*** Working data Section Begins ***
(** C5, as amended: the empty input decodes to the record of empty
    fields, and in every decoded report a field whose condition no token
    satisfies is empty, except that without cloud tokens the cloud
    description of a report that has tokens is the phrase "Sky conditions
    not reported", and that its summary is never empty. *)
Theorem absent_fields :
  decode_metar "" = Ok DecodedMetar_default
  /\ forall s d, decode_metar s = Ok d ->
       (no_token is_time_token (tokens_of s) -> observation_time d = "")
       /\ (no_token is_wind_token (tokens_of s) -> wind d = "")
       /\ (no_token is_visibility_token (tokens_of s) -> visibility d = "")
       /\ (no_token is_weather_token (tokens_of s) -> weather d = "")
       /\ (no_token is_temp_token (tokens_of s) ->
           temperature d = "" /\ dewpoint d = "")
       /\ (no_token is_altimeter_token (tokens_of s) -> altimeter d = "")
       /\ (skip_report_type (tokens_of s) = [] -> airport d = "")
       /\ flight_category d = ""
       /\ (tokens_of s = [] -> d = DecodedMetar_default)
       /\ (tokens_of s <> [] ->
           summary d <> ""
           /\ (no_token is_cloud_token (tokens_of s) ->
               clouds d = "Sky conditions not reported")).
Proof.
  split; [exact decode_metar_empty|].
  intros s d. unfold decode_metar. fold (tokens_of s).
  pose proof (tokens_nil_strip s) as E.
  destruct (tokens_of s) as [|t ts] eqn:T.
  - intros [= <-]. rewrite (E eq_refl). cbn.
    repeat split; intros; try reflexivity; congruence.
  - clear E. intros H. apply decode_tokens_spec in H.
    destruct H as ((F1 & F2 & F3 & F4 & F5 & F6 & F7 & _) & W & C & S).
    unfold with_station in *.
    assert (A : skip_report_type (t :: ts) = [] -> airport d = "").
    { intros K. rewrite K in F6. exact F6. }
    destruct (skip_report_type (t :: ts)) as [|t0 ts0];
      cbn [read_airport fst] in *; cbn in F1, F2, F3, F4, F5, F7.
    all: split; [exact F1|]; split; [exact F2|]; split; [exact F3|];
      split; [exact W|]; split; [exact F4|]; split; [exact F5|];
      split; [exact A|]; split; [exact F7|]; split; [discriminate|];
      intros _; split; [exact S | exact C].
Qed.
*** Working data Section Ends ***
» **Task details**
Your task is to restate, word for word, only those lines above that fall between the line holding "is_cloud_token (tokens_of s) ->" and the line holding "unfold with_station in *.", inclusive.

» **Answer section**
           /\ (no_token is_cloud_token (tokens_of s) ->
               clouds d = "Sky conditions not reported")).
Proof.
  split; [exact decode_metar_empty|].
  intros s d. unfold decode_metar. fold (tokens_of s).
  pose proof (tokens_nil_strip s) as E.
  destruct (tokens_of s) as [|t ts] eqn:T.
  - intros [= <-]. rewrite (E eq_refl). cbn.
    repeat split; intros; try reflexivity; congruence.
  - clear E. intros H. apply decode_tokens_spec in H.
    destruct H as ((F1 & F2 & F3 & F4 & F5 & F6 & F7 & _) & W & C & S).
    unfold with_station in *.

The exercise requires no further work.